A final notable finding to our experiment was that clot fragmentation (with division of clot into separated pieces) was also very rare, occurring only once in a SK non-enriched LFVP “HS only” group. Again while the mechanism for this is also speculative, it is likely that clot fragmentation may be simply a result of more extensive clot erosion with possibly an increased surface tension along the clot’s length during vibration induced lengthening and de-furlment. Inspection of LFVP treated clots (although more commonly in the SK enriched samples) did show aspects of extreme clot thinning into tiny strands – which amazingly were able to keep the clot intact. It is worth mentioning how strong these tiny strands (which are often as thin as a strand of spider’s web!) can be, being able to support the majority weight of the remainder of a clot when being held upright by the hand of an investigator (refer to Figure10).

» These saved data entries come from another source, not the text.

(** * Mount, MountInfo and the anonymous filesystem of the starnix VFS layer

    A shallow embedding of
      - [vfs/mount.cc]     (MountInfo::flags, MountInfo::check_readonly_filesystem,
                            Mount::root, Mount::mountpoint, Mount::flags,
                            Mount::New, Mount::new_with_root, Mount::Mount)
      - [vfs/anon_node.cc] (anon_fs)
    together with the properties of the mount layer that the design
    document states.

    Conventions of the embedding.
      - An object that is only read once built (a FileSystem, a DirEntry,
        a Mount) is a record value; a strong [fbl::RefPtr] to it is that
        value.  [MountHandle] alone is nullable, because the code builds
        null mount handles ([MountHandle()], a failed [Lock()]).
      - An object that is mutated in place or reached through a weak
        pointer lives in the [World] store under its address; a weak
        pointer is an address and [Lock()] is a lookup there.
      - A failed [ASSERT] / [ZX_ASSERT] stops the kernel: [Panic].  A
        [fit::result] is an ordinary value. *)

From Stdlib Require Import ZArith String Lia.
From stdpp Require Import base option gmap strings.

(** ** Outcomes *)

(** What a call does: it returns a value, or an assertion fails. *)
Inductive outcome (A : Type) : Type :=
| Ret (a : A)
| Panic (msg : string).
Arguments Ret {A} a.
Arguments Panic {A} msg.

(** [fit::result<E, T>] ; [fit::result<E>] is [fit_result E unit]. *)
Inductive fit_result (E T : Type) : Type :=
| fit_ok (t : T)
| fit_error (e : E).
Arguments fit_ok {E T} t.
Arguments fit_error {E T} e.

(** [Errno], built by [errno(code)] and read by [error_code()]. *)
Record Errno : Type := errno { error_code : Z }.

(** The Linux error number of a read-only filesystem. *)
Definition EROFS : Z := 30%Z.

(** ** Mount flags *)

(** [MountFlags]: a bit set over [uint32_t]. *)
Record MountFlags : Type := MountFlags_of { bits : Z }.

(** Modelled from the spec: the header [starnix_uapi/mount_flags.h] is not
    part of the sources, so the bit patterns of the three enumerators that
    mount.cc names are parameters of the development. *)
Class MountFlagsEnum : Type := {
  RDONLY : Z;
  NOATIME : Z;
  STORED_ON_MOUNT : Z;
}.

(** Modelled from the spec: [contains] and [intersects] of the absent
    bit-flags template; "RDONLY is set in flags()" is [contains], and the
    construction contract excludes flags that [intersects] the stored set. *)
Definition MountFlags_contains (f : MountFlags) (e : Z) : bool :=
  (Z.land (bits f) e =? e)%Z.

Definition MountFlags_intersects (f g : MountFlags) : bool :=
  negb (Z.land (bits f) (bits g) =? 0)%Z.

(** ** Objects *)

Abbreviation addr := nat (only parsing).

(** [CacheModeType]; anon_node.cc names the one enumerator below. *)
Inductive CacheModeType : Type := Uncached.
(** [X17]: the requesters of a group after a [Read] by requester
    [id]: [id] is stamped with the current time, and then exactly the
    requesters whose last read is [requesterTimeout] or more in the past
    are dropped; the storage is told to [AddRequester] [id] exactly when
    it was not a requester of the group, and to [RemoveRequester] exactly
    the dropped ones.  A reader whose own stamp is younger than the
    timeout remains a requester. *)
Theorem Read_refreshes_and_expires_requesters s_Get clock r mgr gi mgr' res :
  m mgr !! GroupReadRequest.Name r = Some gi →
  Read s_Get clock (Some r) mgr = Ok (mgr', res) →
  let name := GroupReadRequest.Name r in
  let id := GroupReadRequest.RequesterId r in
  let stamped := <[id := stamp clock]> (requesterIDs gi) in
  let calls := drop (length (s mgr)) (s mgr') in
  (∀ k v, requesterIDs_of mgr' name !! k = Some v ↔
          stamped !! k = Some v ∧ saturate (visit clock k - v) < requesterTimeout mgr) ∧
  (AddRequester name id ∈ calls ↔ requesterIDs gi !! id = None) ∧
  (∀ k, RemoveRequester name k ∈ calls ↔
        ∃ v, stamped !! k = Some v ∧ requesterTimeout mgr ≤ saturate (visit clock k - v)) ∧
  (saturate (visit clock id - stamp clock) < requesterTimeout mgr →
   requesterIDs_of mgr' name !! id = Some (stamp clock)).
Proof.
  intros Hgi HR. cbv zeta. rewrite (Read_known s_Get clock r mgr gi Hgi) in HR.
  cbv zeta in HR. injection HR as <- _. simpl.
  rewrite <-!app_assoc, drop_app_length.
  assert (Hkept : ∀ k v,
    requesterIDs_of
      {| m := <[GroupReadRequest.Name r :=
                  {| sourceIDs := sourceIDs gi;
                     requesterIDs := kept clock (requesterTimeout mgr)
                                       (GroupReadRequest.RequesterId r) (requesterIDs gi) |}]>
                (m mgr);
         s := s mgr ++
              (if requesterIDs gi !! GroupReadRequest.RequesterId r is Some _ then []
               else [AddRequester (GroupReadRequest.Name r) (GroupReadRequest.RequesterId r)]) ++
              (RemoveRequester (GroupReadRequest.Name r) <$>
                 gone clock (requesterTimeout mgr) (GroupReadRequest.RequesterId r)
                   (requesterIDs gi)) ++ [Get_of clock r];
         requesterTimeout := requesterTimeout mgr |} (GroupReadRequest.Name r) !! k = Some v ↔
    <[GroupReadRequest.RequesterId r := stamp clock]> (requesterIDs gi) !! k = Some v ∧
    saturate (visit clock k - v) < requesterTimeout mgr).
  { intros k v. unfold requesterIDs_of. simpl. rewrite lookup_insert_eq. simpl.
    unfold kept. rewrite map_lookup_filter_Some. simpl. unfold expired.
    rewrite Z.leb_gt. done. }
  split_and!.
  - exact Hkept.
  - rewrite !elem_of_app. split.
    + intros [Hin|[Hin|Hin]].
      * destruct (requesterIDs gi !! GroupReadRequest.RequesterId r); [|done].
        by apply elem_of_nil in Hin.
      * by apply list_elem_of_fmap in Hin as (k & [=] & _).
      * apply list_elem_of_singleton in Hin. by unfold Get_of in Hin.
    + intros ->. left. by left.
  - intros k. rewrite !elem_of_app. split.
    + intros [Hin|[Hin|Hin]].
      * destruct (requesterIDs gi !! GroupReadRequest.RequesterId r);
          [by apply elem_of_nil in Hin|].
        by apply list_elem_of_singleton in Hin.
      * apply list_elem_of_fmap in Hin as (k' & [= <-] & Hin). unfold gone in Hin.
        apply list_elem_of_fmap in Hin as ([k' v] & -> & Hin).
        apply list_elem_of_filter in Hin as [Hex Hin]. apply elem_of_map_to_list in Hin.
        exists v. split; [done|]. unfold expired in Hex. simpl in Hex. by apply Z.leb_le.
      * apply list_elem_of_singleton in Hin. by unfold Get_of in Hin.
    + intros (v & Hv & Hex). right. left. apply list_elem_of_fmap. exists k. split; [done|].
      unfold gone. apply list_elem_of_fmap. exists (k, v). split; [done|].
      apply list_elem_of_filter. split; [|by apply elem_of_map_to_list].
      unfold expired. simpl. by apply Z.leb_le.
  - intros Hyoung. apply Hkept. split; [by rewrite lookup_insert_eq|done].
Qed.

Lemma Read_refreshes_and_expires_requesters_witness :
  let mgr := (AddToGroup (Some {| AddToGroupRequest.Name := "g";
                                  AddToGroupRequest.SourceId := "a" |})
                (NewManager 10)).1 in
  let gi := {| sourceIDs := ["a"]; requesterIDs := ∅ |} in
  let clock := {| stamp := 100; visit := λ _, 101; wall := 5 |} in
  let r := {| GroupReadRequest.Name := "g"; GroupReadRequest.RequesterId := 7;
              GroupReadRequest.StartTime := 0; GroupReadRequest.EndTime := 0;
              GroupReadRequest.Limit := 0;
              GroupReadRequest.EnvelopeType := EnvelopeTypes_ANY |} in
  let out := Read (λ _ _, []) clock (Some r) mgr in
  ∃ mgr' res,
    (m mgr !! "g" = Some gi ∧ out = Ok (mgr', res)) ∧
    s mgr' = [Add "g" "a"; AddRequester "g" 7; Get "g" 0 5 store.nil_type 100 7] ∧
    requesterIDs_of mgr' "g" !! 7 = Some 100.
Proof.
  cbv zeta.
  set (mgr := (AddToGroup (Some {| AddToGroupRequest.Name := "g";
                                   AddToGroupRequest.SourceId := "a" |})
                 (NewManager 10)).1).
  set (gi := {| sourceIDs := ["a"]; requesterIDs := ∅ |}).
  set (clock := {| stamp := 100; visit := λ _, 101; wall := 5 |}).
  set (r := {| GroupReadRequest.Name := "g"; GroupReadRequest.RequesterId := 7;
               GroupReadRequest.StartTime := 0; GroupReadRequest.EndTime := 0;
               GroupReadRequest.Limit := 0;
               GroupReadRequest.EnvelopeType := EnvelopeTypes_ANY |}).
  assert (Hgi : m mgr !! GroupReadRequest.Name r = Some gi).
  { unfold mgr. simpl. by rewrite lookup_insert_eq. }
  pose proof (Read_known (λ _ _, []) clock r mgr gi Hgi) as HR. cbv zeta in HR.
  eexists _, _. split; [split; [exact Hgi|exact HR]|].
  split; [vm_compute; reflexivity|].
  destruct (Read_refreshes_and_expires_requesters (λ _ _, []) clock r mgr gi _ _ Hgi HR)
    as (_ & _ & _ & Hyoung).
  apply Hyoung. vm_compute. reflexivity.
Defined.


(** [X18]: the manager never keeps an empty group, and every name
    and source id it keeps has passed the check of [AddToGroup]: in
    every state reached from [NewManager], each group has at least one
    source id, and names and source ids are non-empty and at most 128
    bytes long. *)
Theorem groups_are_never_empty timeout mgr :
  reachable timeout mgr →
  requesterTimeout mgr = timeout ∧
  ∀ name gi, m mgr !! name = Some gi →
    sourceIDs gi ≠ [] ∧ Forall (valid name) (sourceIDs gi).
Proof.
  induction 1 as [|mgr r _ [Ht IH]|mgr r mgr' res _ [Ht IH] HR
                  |s_Get clock mgr r mgr' res _ [Ht IH] HR].
  - split; [done|]. intros name gi Hl. simpl in Hl. by rewrite lookup_empty in Hl.
  - destruct (decide (valid (AddToGroupRequest.GetName r) (AddToGroupRequest.GetSourceId r)))
      as [Hv|Hv].
    + rewrite (AddToGroup_valid r mgr Hv). simpl. split; [done|]. intros name gi.
      destruct (decide (name = AddToGroupRequest.GetName r)) as [->|Hne].
      * rewrite lookup_insert_eq. intros [= <-]. simpl. split.
        { by destruct (sourceIDs_of mgr (AddToGroupRequest.GetName r)). }
        apply Forall_app. split; [|by apply Forall_singleton].
        unfold sourceIDs_of. destruct (m mgr !! AddToGroupRequest.GetName r) eqn:E; [|done].
        by apply (IH _ _ E).
      * rewrite lookup_insert_ne by done. apply IH.
    + destruct (AddToGroup_invalid r mgr Hv) as [msg ->]. by split.
  - unfold RemoveFromGroup in HR. destruct r as [r|]; [|done].
    destruct (m mgr !! RemoveFromGroupRequest.Name r) as [a|] eqn:E.
    2:{ injection HR as <- _. by split. }
    destruct (IH _ _ E) as [Hne Hall].
    set (a' := if bool_decide (RemoveFromGroupRequest.SourceId r ∈ sourceIDs a)
               then {| sourceIDs := remove_first (RemoveFromGroupRequest.SourceId r) (sourceIDs a);
                       requesterIDs := requesterIDs a |}
               else a).
    assert (Ha' : Forall (valid (RemoveFromGroupRequest.Name r)) (sourceIDs a')).
    { unfold a'. destruct (bool_decide _); [|done]. simpl.
      rewrite Forall_forall in Hall |- *. intros x Hx. apply Hall.
      eapply elem_of_sublist; [done|apply remove_first_sublist]. }
    assert (Hm' : requesterTimeout mgr' = timeout ∧
                  m mgr' = if (length (sourceIDs a') =? 0)%nat
                           then delete (RemoveFromGroupRequest.Name r)
                                  (<[RemoveFromGroupRequest.Name r := a']> (m mgr))
                           else <[RemoveFromGroupRequest.Name r := a']> (m mgr)).
    { unfold a'. destruct (bool_decide _); simpl in HR.
      - destruct (length _ =? 0)%nat; injection HR as <- _; by split.
      - destruct (length _ =? 0)%nat; injection HR as <- _; by split. }
    destruct Hm' as [Ht' ->]. split; [done|]. intros name gi.
    destruct (decide (name = RemoveFromGroupRequest.Name r)) as [->|Hne'].
    + destruct (Nat.eqb_spec (length (sourceIDs a')) 0) as [Hz|Hz].
      * by rewrite lookup_delete_eq.
      * rewrite lookup_insert_eq. intros [= <-]. split; [|done].
        intros Hnil. by rewrite Hnil in Hz.
    + destruct (length (sourceIDs a') =? 0)%nat.
      * rewrite lookup_delete_ne, lookup_insert_ne by done. apply IH.
      * rewrite lookup_insert_ne by done. apply IH.
  - destruct r as [r|]; [|done].
    destruct (m mgr !! GroupReadRequest.Name r) as [gi0|] eqn:E.
    2:{ unfold Read in HR. rewrite E in HR. injection HR as <- _. by split. }
    rewrite (Read_known s_Get clock r mgr gi0 E) in HR. cbv zeta in HR.
    injection HR as <- _. simpl. split; [done|]. intros name gi.
    destruct (decide (name = GroupReadRequest.Name r)) as [->|Hne].
    + rewrite lookup_insert_eq. intros [= <-]. simpl. by apply (IH _ _ E).
    + rewrite lookup_insert_ne by done. apply IH.
Qed.

Lemma groups_are_never_empty_witness :
  let mgr := (AddToGroup (Some {| AddToGroupRequest.Name := "g";
                                  AddToGroupRequest.SourceId := "a" |})
                (NewManager 10)).1 in
  reachable 10 mgr ∧
  m mgr !! "g" = Some {| sourceIDs := ["a"]; requesterIDs := ∅ |} ∧
  requesterTimeout mgr = 10 ∧
  ∀ name gi, m mgr !! name = Some gi →
    sourceIDs gi ≠ [] ∧ Forall (valid name) (sourceIDs gi).
Proof.
  cbv zeta.
  assert (Hr : reachable 10 (AddToGroup (Some {| AddToGroupRequest.Name := "g";
                                                 AddToGroupRequest.SourceId := "a" |})
                               (NewManager 10)).1)
    by (apply reachable_AddToGroup; constructor).
  split; [exact Hr|]. split; [simpl; by rewrite lookup_insert_eq|].
  apply (groups_are_never_empty 10 _ Hr).
Defined.


End groups.

(** ** PromQL series: [internal/promql]

    The iterator the PromQL engine reads a series with, and Go's
    [sort.Search], which its [Seek] is built on.  Sample values are
    [float64]s the iterator only passes on: their type is left open. *)

Module sort.

(** [h := int(uint(i+j) >> 1)]: the sum is taken in 64-bit unsigned
    arithmetic. *)
Definition midpoint (i j : Z) : Z := Z.shiftr ((i + j) mod 2 ^ 64) 1.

Our findings raise the interesting question whether chest wall delivered LFVP in the low sonic frequency ranges (as opposed to, or maybe even working co-operatively with therapeutic ultrasound?) may hold potential as a knock out “one–two punch” in aid of clot disruptive, and more particularly IV thrombolytic therapy in treatment of STEMI. First by mechanically eroding clot surface layer and altering clot morphology to promote intra-luminal fluid channel development (which would enhance early flow and uncover fibrin binding sites), and second by facilitating diffusive bulk flow of clot disruptive drug agents from a concentration rich systemic circulation towards a concentration poor, otherwise stagnant, thrombosed coronary vessel.

It should be pointed out that transthoracic LFVP is prophesized to promote early clearance of acute coronary thrombosis by numerous additional mechanisms, which are beyond the scope of our present study.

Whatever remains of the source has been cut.